Note: the TPOs make allowance for a developer’s creating an entry into the site from the Causeway, so there is absolutely no need to fell all of the trees as Human Nature are intending to do.
The Lewes Arboretum i-Tree ecosurvey shows that as we stand we only have 11.5% tree canopy cover in Lewes, while the minimum recommendation for urban environments is 20%. Click here for a link to the survey.
Please join us in letting the South Downs planning authority know that we do not agree to the trees being felled. Sign this petition and let others know of it too.
You can also make representations about the application. It is important that as many of us as possible object as this will make the planners take notice.
You can tell the planners your views in the following ways:
· on-line at https://planningpublicaccess.southdowns.gov.uk/online-applications/
· in writing to the South Downs National Park Authority, South Downs Centre, North Street, Midhurst, West Sussex GU29 9DH
By emailing firstname.lastname@example.org
Remember to quote the case reference number SDNP/23/00526/OUT
The deadline for comments is 21 April 2023.
Signed. I find it so deressing the way “developers” (i am inclined to call them destroyers) think trees are expendable. I am sure you ahve seen the events in Plymouth where mature trees were felled under cover of darkness in the face of pubic opposition 🙁
It is appalling that we have to create petitions to stop people chopping down our trees! Total lunacy
“First confirmed in Britain in 2012, ash dieback, previously known as ‘Chalara’, is a disease of ash trees caused by a fungus (Hymenoscyphus fraxineus). Ash trees across much of England are now symptomatic of ash dieback, and it is expected that the majority of ash trees will subsequently die from or be significantly affected by the disease in the coming years. Currently there is no known efficient prevention or curative treatment.”(Forestry Commission Practice note no.46) How many of these trees are ash? When felled, as appears inevitable, how stable will the remainder be on this thin-soiled, artificial embankment? To what extent are the requirement s of the Highways Authority for 3 bus stops a reason for the tree loss?

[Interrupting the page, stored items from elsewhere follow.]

Lemma counts_lookup l L f : counts l L → (f < NUM_FILES)%nat →
  ∃ x, l !! f = Some x ∧ frefCount x = Z.of_nat (multiplicity f L).
Proof.
  intros [E _] Hf.
  assert (refs l !! f = Some (Z.of_nat (multiplicity f L))) as El.
  { rewrite E, list_lookup_fmap, lookup_seq_lt by done. done. }
  unfold refs in El. rewrite list_lookup_fmap in El. destruct (l !! f) as [x|]; [|done].
  injection El as El. by exists x.
Qed.

Lemma counts_insert l L L' f x : counts l L → (f < NUM_FILES)%nat →
  (∀ g, multiplicity g L' = if decide (g = f) then Z.to_nat (frefCount x) else multiplicity g L) →
  0 <= frefCount x < 2 ^ 32 → counts (<[f := x]> l) L'.
Proof.
  intros [E Hin] Hf Hm Hx. split.
  - apply list_eq. intros g. unfold refs. rewrite list_fmap_insert. fold (refs l). rewrite E.
    destruct (decide (g = f)) as [->|Hne].
    + rewrite list_lookup_insert_eq by (rewrite length_fmap, length_seq; done).
      rewrite list_lookup_fmap, lookup_seq_lt by done. simpl. rewrite Hm, decide_True by done. f_equal. lia.
    + rewrite list_lookup_insert_ne by done. rewrite !list_lookup_fmap.
      destruct (seq 0 NUM_FILES !! g) as [k|] eqn:Ek; [|done]. apply lookup_seq in Ek as [-> _]. simpl.
      by rewrite Hm, decide_False by done.
  - intros g Hg. assert (0 < multiplicity g L')%nat as Hpos by by rewrite <- elem_of_multiplicity.
    rewrite Hm in Hpos |- *. case_decide as Hd; [subst; lia|]. apply Hin. by rewrite elem_of_multiplicity.
Qed.

Lemma counts_refs l l' L : refs l' = refs l → counts l L → counts l' L.
Proof. intros E [E' Hin]. split; [by rewrite E|done]. Qed.

Lemma free_file_spec l :
  match free_file l with
  | Some f => ∃ x, l !! f = Some x ∧ frefCount x = 0
  | None => ∀ f x, l !! f = Some x → frefCount x ≠ 0
  end.
Proof.
  induction l as [|x l IH]; simpl; [by intros f y|].
  destruct (Z.eqb_spec (frefCount x) 0) as [E|E]; [by exists x|].
  destruct (free_file l) as [f|]; simpl; [done|]. intros [|f] y Hy; [by injection Hy as <-|by eapply IH].
Qed.

Lemma runs_deref_file f s x (Q : File → FileState S → Prop) :
  files s !! f = Some x → Q x s → runs (deref_file f) s Q.
Proof. intros E HQ. unfold runs, deref_file. by rewrite E. Qed.

Lemma runs_change_file f g s x (Q : unit → FileState S → Prop) :
  files s !! f = Some x → Q tt (set_files (<[f := g x]> (files s)) s) → runs (change_file f g) s Q.
Proof. intros E HQ. unfold change_file. runs_step. apply (runs_deref_file f s x); [done|]. by runs_step. Qed.

(** The table operations on a table that counts its references. *)
Lemma runs_allocate s L : counts (files s) L →
  runs allocate s (λ r s', match r with
    | Some f => (f < NUM_FILES)%nat ∧ (f ∉ L) ∧ counts (files s') (disj_union {[+ f +]} L)
    | None => s' = s ∧ ∀ f, (f < NUM_FILES)%nat → f ∈ L
    end).
Proof.
  intros Hc. unfold allocate. do 2 runs_step. pose proof (free_file_spec (files s)) as Hff.
  destruct (free_file (files s)) as [f|] eqn:Ef.
  - destruct Hff as (x & Ex & Hx). runs_step. apply (runs_change_file f _ s x); [done|]. runs_step.
    assert (f < NUM_FILES)%nat as Hf.
    { apply lookup_lt_Some in Ex. destruct Hc as [E _]. apply (f_equal length) in E. unfold refs in E.
      rewrite !length_fmap, length_seq in E. lia. }
    destruct (counts_lookup _ _ _ Hc Hf) as (y & Ey & Hy). assert (y = x) as -> by congruence.
    split_and!; [done| |].
    + rewrite elem_of_multiplicity. lia.
    + rewrite Hx. change (u32 (0 + 1)) with 1. apply (counts_insert _ L); [done|done| |simpl; lia].
      intros g. rewrite multiplicity_disj_union, multiplicity_singleton.
      case_decide; subst; simpl; lia.
  - runs_step. split; [done|]. intros f Hf.
    destruct (counts_lookup _ _ _ Hc Hf) as (x & Ex & Hx). rewrite elem_of_multiplicity.
    specialize (Hff _ _ Ex). lia.
Qed.

Lemma runs_dup s L f : counts (files s) L → f ∈ L → Z.of_nat (multiplicity f L) < 2 ^ 32 - 1 →
  runs (dup f) s (λ r s', r = f ∧ counts (files s') ({[+ f +]} ⊎ L)).
Proof.
  intros Hc Hin Hm. destruct (proj2 Hc f Hin) as [Hf _].
  destruct (counts_lookup _ _ _ Hc Hf) as (x & Ex & Hx). rewrite elem_of_multiplicity in Hin.
  unfold dup. runs_step. apply (runs_deref_file f s x); [done|]. runs_step. apply runs_assert; [lia|].
  runs_step. apply (runs_change_file f _ s x); [done|]. runs_step. split; [done|].
  rewrite wrap_small by lia. apply (counts_insert _ L); [done|done| |simpl; lia].
  intros g. rewrite multiplicity_disj_union, multiplicity_singleton. simpl.
  case_decide; subst; lia.
Qed.

(** What [close] leaves of a file, and the copy it goes on with. *)
Lemma release_eq s L f : counts (files s) L → f ∈ L →
  ∃ x, files s !! f = Some x ∧ release f s =
    if decide (multiplicity f L = 1%nat)
    then Ok (Some (set_ref 0 x), set_files (<[f := set_ftype TNone (set_ref 0 x)]> (files s)) s)
    else Ok (None, set_files (<[f := set_ref (Z.of_nat (multiplicity f L) - 1) x]> (files s)) s).
Proof.
  intros Hc Hin. destruct (proj2 Hc f Hin) as [Hf Hmax].
  destruct (counts_lookup _ _ _ Hc Hf) as (x & Ex & Hx). rewrite elem_of_multiplicity in Hin.
  assert (f < length (files s))%nat as Hlen by (by apply lookup_lt_Some in Ex). exists x. split; [done|].
  destruct (runs_inv (release f) s (λ r s', Ok (r, s') = if decide (multiplicity f L = 1%nat)
    then Ok (Some (set_ref 0 x), set_files (<[f := set_ftype TNone (set_ref 0 x)]> (files s)) s)
    else Ok (None, set_files (<[f := set_ref (Z.of_nat (multiplicity f L) - 1) x]> (files s)) s)))
    as (r & s' & E & <-); [|done].
  unfold release. runs_step. apply (runs_deref_file f s x); [done|]. runs_step. apply runs_assert; [lia|].
  runs_step. apply (runs_change_file f _ s x); [done|]. runs_step. rewrite wrap_small by lia.
  eapply runs_deref_file; [by apply list_lookup_insert_eq|]. simpl.
  destruct (Z.ltb_spec 0 (frefCount x - 1)) as [Hlt|Hge].
  - runs_step. rewrite decide_False by lia. by rewrite Hx.
  - assert (frefCount x - 1 = 0) as -> by lia. rewrite decide_True by lia.
    runs_step. eapply runs_change_file; [by apply list_lookup_insert_eq|]. runs_step.
    eapply runs_change_file; [simpl; rewrite list_insert_insert_eq; by apply list_lookup_insert_eq|]. runs_step.
    simpl. rewrite !list_insert_insert_eq. done.
Qed.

Find out the facts and think before a knee-jerk reaction.
Some feedback: “In terms of Ash Dieback disease, there are only four ash trees in the group under TPO in the Phoenix Causeway. No evidence has been provided that any of them are diseased. Moreover, good practice guidance by the Tree Council about ash dieback clearly states: “several studies have reported that a low percentage of ash trees – between 1% and 5% of the population – may have a genetic tolerance to ash dieback, meaning they can survive and reproduce to eventually create the next generation of ash trees. By retaining trees with no or limited signs of ash dieback, owners and tree managers might allow precious ash dieback-tolerant trees to live and reproduce. In addition, dying and dead ash trees have huge ecological value, especially mature, veteran and ancient trees, so provided that they are managed following current guidance on tree risk management, it’s important to keep them in the landscape.”
Sussex Wildlife Trust have also told us that they have seen from the plan that “some Category A trees are being removed, many of which are along the Phoenix Causeway (groups 13 and 14), and I would call this a cause for concern. These trees are estimated to have another 40 years of ecological contribution each, so replacing them at this stage could prove to be irresponsible.”